(** * serve-web.py: the Alfred static asset gateway

    A shallow embedding of [serve-web.py] and of the parts of the Python
    standard library its handler runs ([http.server], [posixpath],
    [json], [html]), followed by the properties of the server.

    Conventions.
    - A Python [str] whose characters are below 256 (the request line is
      decoded as ISO-8859-1) is a [string].
    - A request is one that [parse_request] accepted with an HTTP/1.x
      version; the HTTP/0.9 simple-request form is outside the model.
    - Logging to standard error ([log_request], [log_error], and the
      traceback the server prints for an exception a handler lets
      through) is not modelled.
    - The client reads the whole reply: a write to the connection does
      not fail.
    - A method of the handler either returns or raises: the
      exceptions the library code does not catch ([ValueError] from
      [open] and [urlsplit], [UnicodeEncodeError] from the encoding of
      a listing) end the method where they are raised.
    - Library functions that reach into locale, MIME tables or date
      parsing are fields of the class [Platform]; every theorem holds
      for every instance. *)

From Stdlib Require Import String Ascii List ZArith Lia Bool DecimalString.
Import ListNotations.
Open Scope string_scope.
Open Scope Z_scope.

Set Implicit Arguments.

(** ** Python built-ins on [str] *)

Module Py.

Definition chr (n : nat) : string := String (ascii_of_nat n) "".

(** The double quote and the line feed, which a literal cannot hold
    conveniently. *)
Definition dquote : string := chr 34.
Definition nl : string := chr 10.

(** [s.startswith(p)] *)
Fixpoint startswith (s p : string) {struct p} : bool :=
  match p, s with
  | "", _ => true
  | String a p', String b s' => Ascii.eqb a b && startswith s' p'
  | String _ _, "" => false
  end.

(** [s.endswith(suf)]: [s] is [suf], or the tail of [s] ends with
    [suf]. *)
Fixpoint endswith (s suf : string) : bool :=
  String.eqb s suf ||
  match s with
  | "" => false
  | String _ s' => endswith s' suf
  end.

(** The scan of [s.replace(old, new)] for a non-empty [old]: [skip]
    counts the characters of the occurrence being replaced that are
    still to be dropped. *)
Fixpoint replace_scan (old new s : string) (skip : nat) : string :=
  match s with
  | "" => ""
  | String c s' =>
      match skip with
      | S k => replace_scan old new s' k
      | O =>
          if startswith s old
          then new ++ replace_scan old new s' (String.length old - 1)
          else String c (replace_scan old new s' 0)
      end
  end.

(** [new.join(s)] with [new] also at both ends: what [replace] does
    for the empty [old]. *)
Fixpoint intersperse (new s : string) : string :=
  match s with
  | "" => new
  | String c s' => new ++ String c (intersperse new s')
  end.

(** [s.replace(old, new)]: every non-overlapping occurrence, scanning
    from the left. *)
Definition replace (s old new : string) : string :=
  match old with
  | "" => intersperse new s
  | _ => replace_scan old new s 0
  end.

(** [s.split(c, 1)[0]]: the part of [s] before the first [c]. *)
Fixpoint before (c : ascii) (s : string) : string :=
  match s with
  | "" => ""
  | String a s' => if Ascii.eqb a c then "" else String a (before c s')
  end.

(** [s.split(c)] for a one-character separator. *)
Fixpoint split (c : ascii) (s : string) : list string :=
  match s with
  | "" => [""]
  | String a s' =>
      if Ascii.eqb a c then "" :: split c s'
      else match split c s' with
           | w :: ws => String a w :: ws
           | [] => [String a ""]
           end
  end.

(** [sep.join(words)] *)
Fixpoint join (sep : string) (words : list string) : string :=
  match words with
  | [] => ""
  | [w] => w
  | w :: ws => w ++ sep ++ join sep ws
  end.

(** [str.isspace] on one character below 256. *)
Definition isspace (a : ascii) : bool :=
  let n := nat_of_ascii a in
  ((9 <=? n) && (n <=? 13) || (28 <=? n) && (n <=? 32)
   || (n =? 133) || (n =? 160))%nat.

(** [s.rstrip()] *)
Fixpoint rstrip (s : string) : string :=
  match s with
  | "" => ""
  | String a s' =>
      match rstrip s' with
      | "" => if isspace a then "" else String a ""
      | t => String a t
      end
  end.

(** [s.rstrip('/')]-style stripping of one trailing character. *)
Fixpoint rstrip_char (c : ascii) (s : string) : string :=
  match s with
  | "" => ""
  | String a s' =>
      match rstrip_char c s' with
      | "" => if Ascii.eqb a c then "" else String a ""
      | t => String a t
      end
  end.

(** [c.lower()] and [s.lower()] on ASCII letters. *)
Definition lower_char (a : ascii) : ascii :=
  let n := nat_of_ascii a in
  if ((65 <=? n) && (n <=? 90))%nat then ascii_of_nat (n + 32) else a.

Fixpoint lower (s : string) : string :=
  match s with
  | "" => ""
  | String a s' => String (lower_char a) (lower s')
  end.

(** [str(n)] and ["%d" % n] for an [int]. *)
Definition str (n : Z) : string := NilZero.string_of_int (Z.to_int n).
(** X11: the columns of a search are validated against the metadata of the
    default API: whatever base URL the search is given, a search that gets
    as far as its columns first requests base/release/table/metadata under
    [hscapiurl]. *)
Theorem validation_uses_default_api (table release magtype format : string)
    (cols : list string) (baseurl : string) (verbose : bool) (kw : dict)
    (s : State) :
  kw <> [] -> legal release table magtype -> cols <> [] ->
  (In format ["csv"; "votable"; "json"; "table"] ->
   exists rest,
     log (snd (hscsearch W table release magtype format (Some cols) baseurl
                 verbose kw s))
     = (log s
        ++ GET (base_path hscapiurl release table magtype ++ "/metadata") None
           :: rest)%list)
  /\ (In format ["csv"; "votable"; "json"] ->
      exists rest,
        log (snd (hcvsearch W table release magtype format (Some cols)
                    baseurl verbose kw s))
        = (log s
           ++ GET (base_path hscapiurl release table magtype ++ "/metadata")
                  None
              :: rest)%list).
Proof.
  intros Hkw Hl Hc.
  assert (gen : forall formats rformat decode,
    In format formats ->
    exists rest,
      log (snd (search_run W formats rformat decode table release magtype
                  format (Some cols) baseurl kw s))
      = (log s ++ metadata_request table release magtype :: rest)%list).
  { intros formats rformat decode Hf.
    destruct (search_run_shape W formats rformat decode table release
                magtype format (Some cols) baseurl kw s)
      as [[Hs [msg Hm]] | [(_ & _ & _ & _ & Hs & _)
                          | (_ & _ & _ & before & params & Hp & Hr)]].
    - exfalso.
      rewrite search_run_checked in Hm by assumption. cbv zeta in Hm.
      cbn [columns_given] in Hm. apply truthy_true in Hc. rewrite Hc in Hm.
      unfold columns_run in Hm.
      rewrite (cat2url_legal _ _ _ _ Hl) in Hm. cbv zeta in Hm.
      rewrite search_run_checked in Hs by assumption. cbv zeta in Hs.
      cbn [columns_given] in Hs. rewrite Hc in Hs.
      unfold columns_run in Hs.
      rewrite (cat2url_legal _ _ _ _ Hl) in Hs. cbv zeta in Hs.
      destruct (read_metadata W _);
        [apply (f_equal log) in Hs; cbn in Hs;
         apply (f_equal (@length _)) in Hs; rewrite length_app in Hs;
         cbn in Hs; lia |].
      destruct (lowered_names _);
        [apply (f_equal log) in Hs; cbn in Hs;
         apply (f_equal (@length _)) in Hs; rewrite length_app in Hs;
         cbn in Hs; lia |].
      destruct (truthy (not_found _ _));
        apply (f_equal log) in Hs; cbn in Hs;
        apply (f_equal (@length _)) in Hs; rewrite !length_app in Hs;
        cbn in Hs; lia.
    - rewrite Hs. exists []. reflexivity.
    - rewrite Hr. unfold fetch_run. cbn [snd log].
      destruct Hp as [(_ & _ & E) | (-> & _ & _)]; [now destruct Hc |].
      eexists. reflexivity. }
  unfold metadata_request in gen. split; intros Hf.
  - rewrite hscsearch_run. now apply gen.
  - rewrite hcvsearch_run. now apply gen.
Qed.
(** * A shallow embedding of the NMODL importer of pype9

    This development models parts of [pype9/neuron/importer/nmodl.py]
    ([NMODLImporter]): the line-level statement flattener
    ([_extract_stmts_block], [_extract_assignment],
    [_extract_conditional_block], [_unwrap_piecewise_stmt],
    [_get_piecewise]), the unit-dimension lookups, the parameter block
    reader, the orchestration of the constructor and the regime
    synthesis of [_create_regimes].

    Conventions.
    - Python strings are Rocq [string]s; the regular expressions of the
      module are written out as scanning functions over them.
    - Python dictionaries are stdpp [gmap]s.  Python 2 dictionaries and
      sets have no specified iteration order; where the code iterates
      over one, the model iterates in the order of [map_to_list] or
      [elements].
    - Python exceptions are the constructors of [exn]; code that may
      raise returns a [res], code that also prints threads the printed
      lines through the monad [M]. *)

From stdpp Require Import base gmap sets list strings pretty sorting.
From Stdlib Require Import Ascii String ZArith.

Open Scope string_scope.

(* ------------------------------------------------------------------ *)
(** ** Exceptions, results and the printing/error monad *)

Inductive exn : Type :=
  | ImportError (msg : string)   (* pype9.exceptions.Pype9ImportError *)
  | AssertionError
  | KeyError
  | ValueError
  | NotImplementedError
  | StopIteration
  | OtherError (name : string).  (* IndexError, NameError, ... *)

Inductive res (A : Type) : Type :=
  | Ok (a : A)
  | Err (e : exn).
Arguments Ok {A} a.
Arguments Err {A} e.

Definition is_import_error (e : exn) : bool :=
  match e with ImportError _ => true | _ => false end.

(** Code that prints diagnostics (Python 2 [print]) and may raise: the
    printed lines are kept when an exception escapes. *)
Definition M (A : Type) : Type := list string -> res A * list string.

Definition mret {A} (a : A) : M A := fun out => (Ok a, out).
Definition mraise {A} (e : exn) : M A := fun out => (Err e, out).
Definition mprint (s : string) : M unit := fun out => (Ok tt, (out ++ [s])%list).
Definition mbind {A B} (m : M A) (k : A -> M B) : M B :=
  fun out => match m out with
             | (Ok a, out') => k a out'
             | (Err e, out') => (Err e, out')
             end.
Definition mlift {A} (r : res A) : M A :=
  fun out => match r with Ok a => (Ok a, out) | Err e => (Err e, out) end.

Notation "'let*' x := m 'in' k" := (mbind m (fun x => k))
  (at level 200, x name, m at level 100, k at level 200).

(* ------------------------------------------------------------------ *)
(** ** Characters and small string helpers *)

(** Python 2 [re] on byte strings: [\w] is [[a-zA-Z0-9_]], [\d] is [[0-9]]. *)
Definition is_digit (c : ascii) : bool :=
  let n := nat_of_ascii c in (48 <=? n)%nat && (n <=? 57)%nat.
Definition is_alpha (c : ascii) : bool :=
  let n := nat_of_ascii c in
  ((65 <=? n)%nat && (n <=? 90)%nat) || ((97 <=? n)%nat && (n <=? 122)%nat).
Definition is_word (c : ascii) : bool :=
  is_digit c || is_alpha c || (nat_of_ascii c =? 95)%nat.

(** Longest prefix whose characters satisfy [p], and the rest. *)
Fixpoint span (p : ascii -> bool) (s : string) : string * string :=
  match s with
  | EmptyString => (EmptyString, EmptyString)
  | String c s' =>
      if p c then let (a, b) := span p s' in (String c a, b)
      else (EmptyString, s)
  end.

Definition is_empty (s : string) : bool :=
  match s with EmptyString => true | _ => false end.

(** [str.startswith(pre)] *)
Fixpoint starts_with (pre s : string) : bool :=
  match pre, s with
  | EmptyString, _ => true
  | String c pre', String d s' => Ascii.eqb c d && starts_with pre' s'
  | String _ _, EmptyString => false
  end.

(** [c in s] for a character *)
Fixpoint has_char (c : ascii) (s : string) : bool :=
  match s with
  | EmptyString => false
  | String d s' => Ascii.eqb c d || has_char c s'
  end.

(* ------------------------------------------------------------------ *)
(** ** [getitem_re.sub(r'\1__elem\2', line)]

    [getitem_re = re.compile(r'(\w+)\[(\d+)\]')].  At a given position
    the pattern matches iff a run of word characters starts there, is
    followed by ['['], one or more digits and [']'] (the greedy [\w+] and
    [\d+] never need to backtrack, since ['['] and [']'] are not word
    characters).  [re.sub] tries the positions left to right and
    resumes after each match. *)

Definition try_getitem (s : string) : option (string * string * string) :=
  let (w, r1) := span is_word s in
  if is_empty w then None else
  match r1 with
  | String "[" r2 =>
      let (d, r3) := span is_digit r2 in
      if is_empty d then None else
      match r3 with
      | String "]" r4 => Some (w, d, r4)
      | _ => None
      end
  | _ => None
  end.

(** The first character of [s] is a word character. *)
Definition starts_with_word (s : string) : bool :=
  match s with EmptyString => false | String c _ => is_word c end.

Fixpoint getitem_sub_fuel (fuel : nat) (s : string) : string :=
  match fuel with
  | O => s
  | S fuel' =>
      match try_getitem s with
      | Some (w, d, r) => w +:+ "__elem" +:+ d +:+ getitem_sub_fuel fuel' r
      | None =>
          match s with
          | EmptyString => EmptyString
          | String c s' => String c (getitem_sub_fuel fuel' s')
          end
      end
  end.

Definition getitem_sub (line : string) : string :=
  getitem_sub_fuel (String.length line) line.

Example getitem_sub_ex1 : getitem_sub "y = x[3] + z[12]" = "y = x__elem3 + z__elem12".
Proof. reflexivity. Qed.

(* ------------------------------------------------------------------ *)
(** ** More string helpers: [strip], [replace], slicing *)

(** Characters removed by Python's [str.strip()]. *)
Definition is_ws (c : ascii) : bool :=
  let n := nat_of_ascii c in ((n =? 32) || ((9 <=? n) && (n <=? 13)))%nat.

Definition lstrip (s : string) : string := snd (span is_ws s).
Definition strip (s : string) : string :=
  string_of_list_ascii (rev (list_ascii_of_string
    (lstrip (string_of_list_ascii (rev (list_ascii_of_string (lstrip s))))))).

(** [s.replace(pat, by)] for a non-empty [pat]: all non-overlapping
    occurrences, left to right. *)
Fixpoint replace_fuel (fuel : nat) (pat by_ s : string) : string :=
  match fuel with
  | O => s
  | S f =>
      if String.prefix pat s then
        by_ +:+ replace_fuel f pat by_ (String.substring (String.length pat)
                                         (String.length s) s)
      else match s with
           | EmptyString => EmptyString
           | String c s' => String c (replace_fuel f pat by_ s')
           end
  end.
Definition py_replace (s pat by_ : string) : string :=
  if is_empty pat then s else replace_fuel (S (String.length s)) pat by_ s.

(** [s[:-k]] for [k > 0]. *)
Definition drop_last (k : nat) (s : string) : string :=
  String.substring 0 (String.length s - k) s.

(** [sep.join(l)] *)
Fixpoint py_join (sep : string) (l : list string) : string :=
  match l with
  | [] => ""
  | [x] => x
  | x :: l' => x +:+ sep +:+ py_join sep l'
  end.

(** [line.split()[-1]] (the line is never empty here). *)
Definition last_token (line : string) : string :=
  let fix go (cs : list ascii) (cur last : list ascii) : list ascii :=
    match cs with
    | [] => match cur with [] => last | _ => cur end
    | c :: cs' =>
        if is_ws c then go cs' [] (match cur with [] => last | _ => cur end)
        else go cs' (cur ++ [c])%list last
    end in
  string_of_list_ascii (go (list_ascii_of_string line) [] []).

(* ------------------------------------------------------------------ *)
(** ** [assign_re.split(line)]

    [assign_re = re.compile(r"(?<![\>\<]) *= *")]: a run of spaces, an
    ['='] and a run of spaces, where the character before the match is
    not ['<'] or ['>'].  A match never ends in ['<'] or ['>'], so after
    a match the look-behind is satisfied. *)

Definition is_space (c : ascii) : bool := Ascii.eqb c " ".

Definition try_assign (prev : option ascii) (s : string) : option string :=
  match prev with
  | Some "<"%char | Some ">"%char => None
  | _ =>
      match snd (span is_space s) with
      | String "=" r => Some (snd (span is_space r))
      | _ => None
      end
  end.

Fixpoint assign_split_fuel (fuel : nat) (prev : option ascii) (s cur : string)
  : list string :=
  match fuel with
  | O => [cur +:+ s]
  | S f =>
      match try_assign prev s with
      | Some r => cur :: assign_split_fuel f (Some "="%char) r ""
      | None =>
          match s with
          | EmptyString => [cur]
          | String c s' => assign_split_fuel f (Some c) s' (cur +:+ String c "")
          end
      end
  end.

Definition assign_split (line : string) : list string :=
  assign_split_fuel (S (String.length line)) None line "".

Example assign_split_ex1 : assign_split "x = x + 1" = ["x"; "x + 1"].
Proof. reflexivity. Qed.
Example assign_split_ex2 : assign_split "if (a <= b) {" = ["if (a <= b) {"].
Proof. reflexivity. Qed.

(* ------------------------------------------------------------------ *)
(** ** [_subs_variable(old, new, expr)] on a string expression

    [re.sub(r'\b(old)\b', new, expr)], after wrapping [new] in
    parentheses when it contains a non-word character
    ([notword_re.search(new)]).  [\b] holds between two characters of
    which exactly one is a word character (the ends of the string count
    as non-word).  The names substituted by the code are non-empty and
    contain no backslash, so the replacement is taken literally.  The
    update of [self.dimensions] done by the method is not modelled. *)

Definition word_at_head (s : string) : bool :=
  match s with String c _ => is_word c | EmptyString => false end.
Definition word_opt (o : option ascii) : bool :=
  match o with Some c => is_word c | None => false end.
Definition boundary (prev : option ascii) (s : string) : bool :=
  xorb (word_opt prev) (word_at_head s).
(** What [networkFirst] does when the network answers. *)
Lemma networkFirst_online (P : Platform) (request : Request)
  (response : Response) (w : World) :
  network request = Some response ->
  result (networkFirst request) w = Returned (Some response) /\
  caches (after (networkFirst request) w) =
    (if Nat.eqb (status response) 200
     then if is_GET request
          then cs_update CACHE_NAME (store_put (req_url request) response)
                 (cs_open CACHE_NAME (caches w))
          else cs_open CACHE_NAME (caches w)
     else caches w) /\
  unhandled (after (networkFirst request) w) =
    unhandled w ++
    (if Nat.eqb (status response) 200 && negb (is_GET request)
     then [TypeError] else []).
Proof.
  intros Hnet.
  unfold result, after, networkFirst, try_catch, bind, fetch.
  rewrite Hnet. cbn.
  destruct (Nat.eqb (status response) 200); cbn.
  - unfold detached, cache_put. cbn.
    destruct (is_GET request); cbn; repeat split.
    now rewrite app_nil_r.
  - repeat split. now rewrite app_nil_r.
Qed.

(** What [apiNetworkFirst] does when the network answers. *)
Lemma apiNetworkFirst_online (P : Platform) (request : Request)
  (response : Response) (w : World) :
  network request = Some response ->
  result (apiNetworkFirst request) w = Returned response /\
  caches (after (apiNetworkFirst request) w) =
    (if Nat.eqb (status response) 200
     then if is_GET request
          then cs_update API_CACHE_NAME
                 (store_put (req_url request) response)
                 (cs_open API_CACHE_NAME (caches w))
          else cs_open API_CACHE_NAME (caches w)
     else caches w).
Proof.
  intros Hnet.
  unfold result, after, apiNetworkFirst, try_catch, bind, fetch.
  rewrite Hnet. cbn.
  destruct (Nat.eqb (status response) 200); cbn.
  - unfold detached, cache_put. cbn.
    destruct (is_GET request); cbn; now repeat split.
  - now repeat split.
Qed.

(** What [apiNetworkFirst] answers when the fetch fails. *)
Lemma apiNetworkFirst_offline (P : Platform) (request : Request) (w : World) :
  network request = None ->
  is_GET request = true ->
  result (apiNetworkFirst request) w =
    Returned
      match store_match (req_url request)
              (cs_get API_CACHE_NAME (caches w)) with
      | Some cached =>
          {| status := status cached;
             statusText := statusText cached;
             headers := headers_set "X-Offline-Response" "true"
                          (headers cached);
             body := body cached |}
      | None =>
          {| status := 503;
             statusText := "";
             headers := headers_set "Content-Type" "application/json" [];
             body := JSON_stringify offline_error |}
      end.
Proof.
  intros Hnet Hget.
  unfold result, apiNetworkFirst, try_catch, bind, fetch.
  rewrite Hnet. cbn. rewrite Hget, cs_get_open.
  now destruct (store_match (req_url request)
                  (cs_get API_CACHE_NAME (caches w))).
Qed.

(** ** Writes *)

(** X2. A request that is not a GET never changes what any cache holds,
    whatever the network does.  When the network answers, the answer is
    passed on; if its status is 200 the script still tries to store it,
    the cache refuses, and the refusal is a rejection nobody handles. *)
Theorem write_is_never_cached (P : Platform) (request : Request) (w : World) :
  req_method request <> "GET" ->
  (forall name,
     cs_get name (caches (after (on_fetch request) w)) =
     cs_get name (caches w)) /\
  (forall response,
     network request = Some response ->
     result (on_fetch request) w = Returned (Some response) /\
     unhandled (after (on_fetch request) w) =
       unhandled w ++
       (if Nat.eqb (status response) 200 then [TypeError] else [])).
Proof.
  intros Hm. pose proof (is_GET_false request Hm) as Hget.
  rewrite (on_fetch_write P request Hm).
  destruct (network request) as [response|] eqn:Hnet.
  - destruct (networkFirst_online P request response w Hnet)
      as (Hr & Hc & Hu).
    rewrite Hget in Hc, Hu. rewrite andb_true_r in Hu. split.
    + intros name. rewrite Hc.
      destruct (Nat.eqb (status response) 200);
        [apply cs_get_open | reflexivity].
    + intros r [= <-]. now split.
  - split; [|intros r [=]].
    intros name. unfold after.
    rewrite (networkFirst_offline P request w Hnet)
      by (rewrite Hget; reflexivity).
    cbv zeta.
    destruct (headers_get "Accept" (req_headers request)) as [accept|];
      [|reflexivity].
    destruct (Str.includes accept "text/html"); [|reflexivity].
    cbn. apply cs_get_open.
Qed.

### What to produce
Beginning at the line above with "EmptyString, _ => true" and finishing at the line with "[getitem_re = re.compile(r'(\w+)\[(\d+)\]')].", return each line exactly and return nothing else.

### Exercise result
  | EmptyString, _ => true
  | String c pre', String d s' => Ascii.eqb c d && starts_with pre' s'
  | String _ _, EmptyString => false
  end.

(** [c in s] for a character *)
Fixpoint has_char (c : ascii) (s : string) : bool :=
  match s with
  | EmptyString => false
  | String d s' => Ascii.eqb c d || has_char c s'
  end.

(* ------------------------------------------------------------------ *)
(** ** [getitem_re.sub(r'\1__elem\2', line)]

    [getitem_re = re.compile(r'(\w+)\[(\d+)\]')].  At a given position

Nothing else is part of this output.